## Exercise objective
Look below for the line holding "destruct IH as" and the line holding "destruct (sort _". Repeat those two and everything between, exactly.
•••
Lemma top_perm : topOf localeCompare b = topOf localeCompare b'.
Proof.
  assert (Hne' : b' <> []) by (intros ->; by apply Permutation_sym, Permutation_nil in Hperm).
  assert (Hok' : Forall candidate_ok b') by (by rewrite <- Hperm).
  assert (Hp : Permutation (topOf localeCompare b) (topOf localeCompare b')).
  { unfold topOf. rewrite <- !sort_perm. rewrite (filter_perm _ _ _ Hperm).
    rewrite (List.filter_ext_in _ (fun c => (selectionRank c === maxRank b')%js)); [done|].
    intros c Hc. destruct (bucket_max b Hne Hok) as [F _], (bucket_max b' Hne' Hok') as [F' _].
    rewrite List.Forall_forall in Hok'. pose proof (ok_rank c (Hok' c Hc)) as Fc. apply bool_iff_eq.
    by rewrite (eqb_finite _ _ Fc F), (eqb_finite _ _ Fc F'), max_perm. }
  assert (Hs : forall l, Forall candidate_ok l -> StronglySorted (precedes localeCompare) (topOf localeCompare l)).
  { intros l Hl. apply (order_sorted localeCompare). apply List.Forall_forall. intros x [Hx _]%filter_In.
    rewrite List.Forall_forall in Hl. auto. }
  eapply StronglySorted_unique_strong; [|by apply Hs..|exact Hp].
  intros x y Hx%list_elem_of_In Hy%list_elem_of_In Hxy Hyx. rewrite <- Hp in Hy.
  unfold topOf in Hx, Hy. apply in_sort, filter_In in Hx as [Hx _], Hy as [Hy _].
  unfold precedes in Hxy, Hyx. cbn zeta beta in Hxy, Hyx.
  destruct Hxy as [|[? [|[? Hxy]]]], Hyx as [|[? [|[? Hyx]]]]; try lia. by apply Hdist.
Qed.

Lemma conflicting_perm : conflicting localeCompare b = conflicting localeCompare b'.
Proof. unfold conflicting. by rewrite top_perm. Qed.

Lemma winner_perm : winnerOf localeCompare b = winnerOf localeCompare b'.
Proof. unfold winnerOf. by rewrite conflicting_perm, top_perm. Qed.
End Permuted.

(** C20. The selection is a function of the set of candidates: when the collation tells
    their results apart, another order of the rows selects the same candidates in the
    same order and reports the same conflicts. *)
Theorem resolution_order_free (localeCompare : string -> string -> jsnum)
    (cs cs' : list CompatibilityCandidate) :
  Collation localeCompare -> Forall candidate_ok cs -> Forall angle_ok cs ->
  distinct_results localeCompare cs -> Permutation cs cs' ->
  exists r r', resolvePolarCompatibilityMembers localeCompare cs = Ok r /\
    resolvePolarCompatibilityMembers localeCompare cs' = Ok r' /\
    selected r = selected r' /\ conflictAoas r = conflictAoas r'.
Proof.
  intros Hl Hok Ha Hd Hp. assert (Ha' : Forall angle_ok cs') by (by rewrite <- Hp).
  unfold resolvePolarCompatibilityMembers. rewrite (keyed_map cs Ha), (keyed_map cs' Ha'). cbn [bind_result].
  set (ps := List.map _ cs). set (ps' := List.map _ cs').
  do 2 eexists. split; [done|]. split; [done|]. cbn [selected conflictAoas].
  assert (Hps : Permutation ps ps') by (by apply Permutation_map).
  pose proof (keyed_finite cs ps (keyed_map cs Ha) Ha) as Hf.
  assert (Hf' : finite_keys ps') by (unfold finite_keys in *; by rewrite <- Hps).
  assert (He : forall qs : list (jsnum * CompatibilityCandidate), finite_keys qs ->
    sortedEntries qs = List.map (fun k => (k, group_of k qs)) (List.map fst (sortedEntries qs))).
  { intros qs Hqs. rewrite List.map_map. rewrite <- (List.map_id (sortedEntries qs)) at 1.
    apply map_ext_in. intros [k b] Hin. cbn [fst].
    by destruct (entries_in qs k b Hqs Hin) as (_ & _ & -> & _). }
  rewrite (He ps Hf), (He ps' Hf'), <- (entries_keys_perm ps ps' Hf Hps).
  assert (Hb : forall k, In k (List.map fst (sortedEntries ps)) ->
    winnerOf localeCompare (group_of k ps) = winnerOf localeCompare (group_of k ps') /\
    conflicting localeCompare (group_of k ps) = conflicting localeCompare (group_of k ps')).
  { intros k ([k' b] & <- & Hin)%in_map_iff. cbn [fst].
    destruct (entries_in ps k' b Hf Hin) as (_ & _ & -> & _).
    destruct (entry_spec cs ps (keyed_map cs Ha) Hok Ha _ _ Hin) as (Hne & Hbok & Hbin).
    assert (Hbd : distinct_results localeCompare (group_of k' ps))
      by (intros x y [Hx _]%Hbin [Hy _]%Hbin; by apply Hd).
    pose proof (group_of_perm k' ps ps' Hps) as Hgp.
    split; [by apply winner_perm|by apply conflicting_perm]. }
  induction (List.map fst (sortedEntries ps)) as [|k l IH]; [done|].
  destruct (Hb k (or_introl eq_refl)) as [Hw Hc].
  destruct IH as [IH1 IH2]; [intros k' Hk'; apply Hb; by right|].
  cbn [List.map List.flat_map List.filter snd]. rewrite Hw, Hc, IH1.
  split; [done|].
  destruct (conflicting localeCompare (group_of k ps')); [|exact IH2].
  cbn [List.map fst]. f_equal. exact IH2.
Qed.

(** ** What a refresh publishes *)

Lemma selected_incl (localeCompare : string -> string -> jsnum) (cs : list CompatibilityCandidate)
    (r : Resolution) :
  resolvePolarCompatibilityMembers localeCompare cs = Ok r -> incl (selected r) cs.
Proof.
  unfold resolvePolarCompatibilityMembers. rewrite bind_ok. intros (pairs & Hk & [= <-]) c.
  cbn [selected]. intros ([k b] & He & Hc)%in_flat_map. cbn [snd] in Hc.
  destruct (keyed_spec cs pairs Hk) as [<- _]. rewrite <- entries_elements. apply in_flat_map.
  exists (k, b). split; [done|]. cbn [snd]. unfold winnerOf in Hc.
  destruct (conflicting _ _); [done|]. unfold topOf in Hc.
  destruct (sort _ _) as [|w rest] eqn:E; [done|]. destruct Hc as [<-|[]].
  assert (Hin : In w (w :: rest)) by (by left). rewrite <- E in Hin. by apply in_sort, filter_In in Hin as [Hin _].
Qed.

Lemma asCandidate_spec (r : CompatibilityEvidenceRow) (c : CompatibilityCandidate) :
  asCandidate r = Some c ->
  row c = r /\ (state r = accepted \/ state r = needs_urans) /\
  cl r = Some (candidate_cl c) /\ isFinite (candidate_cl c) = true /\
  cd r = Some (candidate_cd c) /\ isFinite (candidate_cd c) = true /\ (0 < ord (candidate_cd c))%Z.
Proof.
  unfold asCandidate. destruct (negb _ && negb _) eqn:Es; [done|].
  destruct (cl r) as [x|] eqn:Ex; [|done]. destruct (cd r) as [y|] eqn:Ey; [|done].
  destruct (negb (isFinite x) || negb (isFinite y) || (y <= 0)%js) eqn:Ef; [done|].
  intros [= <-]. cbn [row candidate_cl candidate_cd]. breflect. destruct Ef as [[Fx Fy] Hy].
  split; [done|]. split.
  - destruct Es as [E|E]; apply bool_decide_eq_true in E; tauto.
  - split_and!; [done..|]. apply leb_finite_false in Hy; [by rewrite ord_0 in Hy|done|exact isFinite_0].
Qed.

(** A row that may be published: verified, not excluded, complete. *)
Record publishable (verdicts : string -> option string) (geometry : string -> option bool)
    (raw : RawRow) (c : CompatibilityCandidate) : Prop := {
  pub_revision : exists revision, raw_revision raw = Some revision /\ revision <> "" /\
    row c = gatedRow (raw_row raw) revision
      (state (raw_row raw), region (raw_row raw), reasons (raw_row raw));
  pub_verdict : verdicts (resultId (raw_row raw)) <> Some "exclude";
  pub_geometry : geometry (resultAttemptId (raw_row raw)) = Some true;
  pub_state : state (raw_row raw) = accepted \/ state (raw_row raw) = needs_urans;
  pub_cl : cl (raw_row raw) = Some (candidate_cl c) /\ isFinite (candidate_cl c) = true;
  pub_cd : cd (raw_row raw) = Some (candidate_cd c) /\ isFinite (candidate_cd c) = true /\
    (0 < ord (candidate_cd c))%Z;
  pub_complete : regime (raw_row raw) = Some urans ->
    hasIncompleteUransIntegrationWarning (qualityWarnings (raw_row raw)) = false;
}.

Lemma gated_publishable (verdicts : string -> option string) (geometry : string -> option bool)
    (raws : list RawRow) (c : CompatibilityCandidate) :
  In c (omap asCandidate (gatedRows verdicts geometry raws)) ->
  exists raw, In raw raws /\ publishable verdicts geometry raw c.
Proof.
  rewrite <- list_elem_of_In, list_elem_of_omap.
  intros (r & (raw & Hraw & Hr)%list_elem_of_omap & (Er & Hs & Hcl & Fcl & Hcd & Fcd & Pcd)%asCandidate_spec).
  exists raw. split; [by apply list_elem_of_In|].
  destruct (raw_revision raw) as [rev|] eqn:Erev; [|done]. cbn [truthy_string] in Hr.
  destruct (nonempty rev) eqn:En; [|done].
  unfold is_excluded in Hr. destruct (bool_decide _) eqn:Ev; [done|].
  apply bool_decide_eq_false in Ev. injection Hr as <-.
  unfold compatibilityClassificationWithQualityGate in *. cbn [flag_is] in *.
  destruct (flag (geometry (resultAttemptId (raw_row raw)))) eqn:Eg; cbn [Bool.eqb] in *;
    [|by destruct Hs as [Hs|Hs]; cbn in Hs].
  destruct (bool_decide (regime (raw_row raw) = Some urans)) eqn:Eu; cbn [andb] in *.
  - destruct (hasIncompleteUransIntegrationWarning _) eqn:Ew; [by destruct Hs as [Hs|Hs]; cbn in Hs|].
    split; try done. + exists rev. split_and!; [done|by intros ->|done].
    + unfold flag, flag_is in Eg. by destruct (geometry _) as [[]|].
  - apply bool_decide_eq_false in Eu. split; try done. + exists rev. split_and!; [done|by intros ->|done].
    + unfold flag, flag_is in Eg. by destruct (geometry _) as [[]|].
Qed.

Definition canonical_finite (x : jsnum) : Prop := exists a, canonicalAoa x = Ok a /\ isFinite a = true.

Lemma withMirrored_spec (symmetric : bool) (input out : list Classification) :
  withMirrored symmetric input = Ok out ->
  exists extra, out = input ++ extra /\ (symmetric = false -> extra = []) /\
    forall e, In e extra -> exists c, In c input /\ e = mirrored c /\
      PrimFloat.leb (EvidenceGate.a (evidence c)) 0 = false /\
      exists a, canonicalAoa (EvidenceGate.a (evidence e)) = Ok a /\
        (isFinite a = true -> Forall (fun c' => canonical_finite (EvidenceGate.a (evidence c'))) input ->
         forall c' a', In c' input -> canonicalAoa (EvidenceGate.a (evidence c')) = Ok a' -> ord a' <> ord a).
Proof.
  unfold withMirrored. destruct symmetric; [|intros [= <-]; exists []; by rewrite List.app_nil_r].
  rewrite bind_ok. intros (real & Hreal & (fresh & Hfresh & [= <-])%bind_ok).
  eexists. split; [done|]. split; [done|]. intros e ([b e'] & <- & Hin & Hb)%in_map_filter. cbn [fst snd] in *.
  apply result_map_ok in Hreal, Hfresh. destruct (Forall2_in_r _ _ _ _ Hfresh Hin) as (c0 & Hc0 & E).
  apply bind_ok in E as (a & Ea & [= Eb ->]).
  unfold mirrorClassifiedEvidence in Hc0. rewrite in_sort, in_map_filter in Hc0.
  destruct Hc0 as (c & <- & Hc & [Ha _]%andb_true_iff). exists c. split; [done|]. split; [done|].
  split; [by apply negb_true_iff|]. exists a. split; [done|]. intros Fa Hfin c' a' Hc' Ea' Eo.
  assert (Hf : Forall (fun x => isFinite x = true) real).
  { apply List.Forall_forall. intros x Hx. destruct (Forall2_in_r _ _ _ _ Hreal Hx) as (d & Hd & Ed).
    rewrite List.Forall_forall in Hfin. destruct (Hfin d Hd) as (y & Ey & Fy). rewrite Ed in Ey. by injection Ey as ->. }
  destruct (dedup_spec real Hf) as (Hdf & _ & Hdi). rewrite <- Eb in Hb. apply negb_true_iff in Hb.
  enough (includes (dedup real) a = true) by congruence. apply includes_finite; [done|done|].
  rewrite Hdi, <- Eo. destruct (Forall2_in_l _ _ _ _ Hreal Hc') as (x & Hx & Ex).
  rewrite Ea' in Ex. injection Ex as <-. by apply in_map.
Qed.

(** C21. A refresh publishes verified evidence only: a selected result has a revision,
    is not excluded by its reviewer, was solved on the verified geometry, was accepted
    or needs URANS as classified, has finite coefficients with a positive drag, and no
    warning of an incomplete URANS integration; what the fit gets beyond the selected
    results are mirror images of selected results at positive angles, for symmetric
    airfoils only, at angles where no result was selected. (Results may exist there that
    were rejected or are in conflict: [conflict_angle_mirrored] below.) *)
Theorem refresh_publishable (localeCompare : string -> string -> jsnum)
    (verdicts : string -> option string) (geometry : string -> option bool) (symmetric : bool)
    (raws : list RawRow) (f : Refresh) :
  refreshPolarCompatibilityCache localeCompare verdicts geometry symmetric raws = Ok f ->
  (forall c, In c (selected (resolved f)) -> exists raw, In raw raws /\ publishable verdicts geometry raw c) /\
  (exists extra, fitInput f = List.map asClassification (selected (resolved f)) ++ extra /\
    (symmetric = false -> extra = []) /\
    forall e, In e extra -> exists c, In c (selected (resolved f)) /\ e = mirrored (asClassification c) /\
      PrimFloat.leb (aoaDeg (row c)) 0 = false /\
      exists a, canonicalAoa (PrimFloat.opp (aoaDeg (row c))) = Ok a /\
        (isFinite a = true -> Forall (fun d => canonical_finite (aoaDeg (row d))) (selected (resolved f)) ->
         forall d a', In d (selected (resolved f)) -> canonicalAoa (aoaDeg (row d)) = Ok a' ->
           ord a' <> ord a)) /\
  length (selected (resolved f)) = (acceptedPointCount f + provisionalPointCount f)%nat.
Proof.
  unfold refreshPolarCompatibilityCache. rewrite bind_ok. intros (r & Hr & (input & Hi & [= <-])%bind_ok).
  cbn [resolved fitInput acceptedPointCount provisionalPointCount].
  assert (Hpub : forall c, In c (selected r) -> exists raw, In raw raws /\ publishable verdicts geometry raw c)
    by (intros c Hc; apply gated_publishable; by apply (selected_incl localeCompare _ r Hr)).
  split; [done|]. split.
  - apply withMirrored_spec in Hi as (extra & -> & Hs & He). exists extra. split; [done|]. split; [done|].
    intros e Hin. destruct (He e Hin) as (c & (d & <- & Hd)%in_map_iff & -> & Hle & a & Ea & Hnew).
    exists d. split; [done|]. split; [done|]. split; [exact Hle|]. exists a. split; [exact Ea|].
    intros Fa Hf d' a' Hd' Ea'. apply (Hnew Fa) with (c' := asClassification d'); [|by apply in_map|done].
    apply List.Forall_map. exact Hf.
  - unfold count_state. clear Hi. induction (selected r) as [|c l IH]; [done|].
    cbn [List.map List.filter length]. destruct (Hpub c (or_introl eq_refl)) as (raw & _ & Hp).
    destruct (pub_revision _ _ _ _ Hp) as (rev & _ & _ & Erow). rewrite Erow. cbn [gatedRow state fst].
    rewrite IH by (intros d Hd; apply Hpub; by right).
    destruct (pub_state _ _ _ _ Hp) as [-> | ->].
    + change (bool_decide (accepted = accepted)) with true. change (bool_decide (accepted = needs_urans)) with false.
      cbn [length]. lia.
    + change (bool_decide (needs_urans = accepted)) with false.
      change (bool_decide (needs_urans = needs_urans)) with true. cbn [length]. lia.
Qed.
•••
## Solution to this task
  destruct IH as [IH1 IH2]; [intros k' Hk'; apply Hb; by right|].
  cbn [List.map List.flat_map List.filter snd]. rewrite Hw, Hc, IH1.
  split; [done|].
  destruct (conflicting localeCompare (group_of k ps')); [|exact IH2].
  cbn [List.map fst]. f_equal. exact IH2.
Qed.

(** ** What a refresh publishes *)

Lemma selected_incl (localeCompare : string -> string -> jsnum) (cs : list CompatibilityCandidate)
    (r : Resolution) :
  resolvePolarCompatibilityMembers localeCompare cs = Ok r -> incl (selected r) cs.
Proof.
  unfold resolvePolarCompatibilityMembers. rewrite bind_ok. intros (pairs & Hk & [= <-]) c.
  cbn [selected]. intros ([k b] & He & Hc)%in_flat_map. cbn [snd] in Hc.
  destruct (keyed_spec cs pairs Hk) as [<- _]. rewrite <- entries_elements. apply in_flat_map.
  exists (k, b). split; [done|]. cbn [snd]. unfold winnerOf in Hc.
  destruct (conflicting _ _); [done|]. unfold topOf in Hc.
  destruct (sort _ _) as [|w rest] eqn:E; [done|]. destruct Hc as [<-|[]].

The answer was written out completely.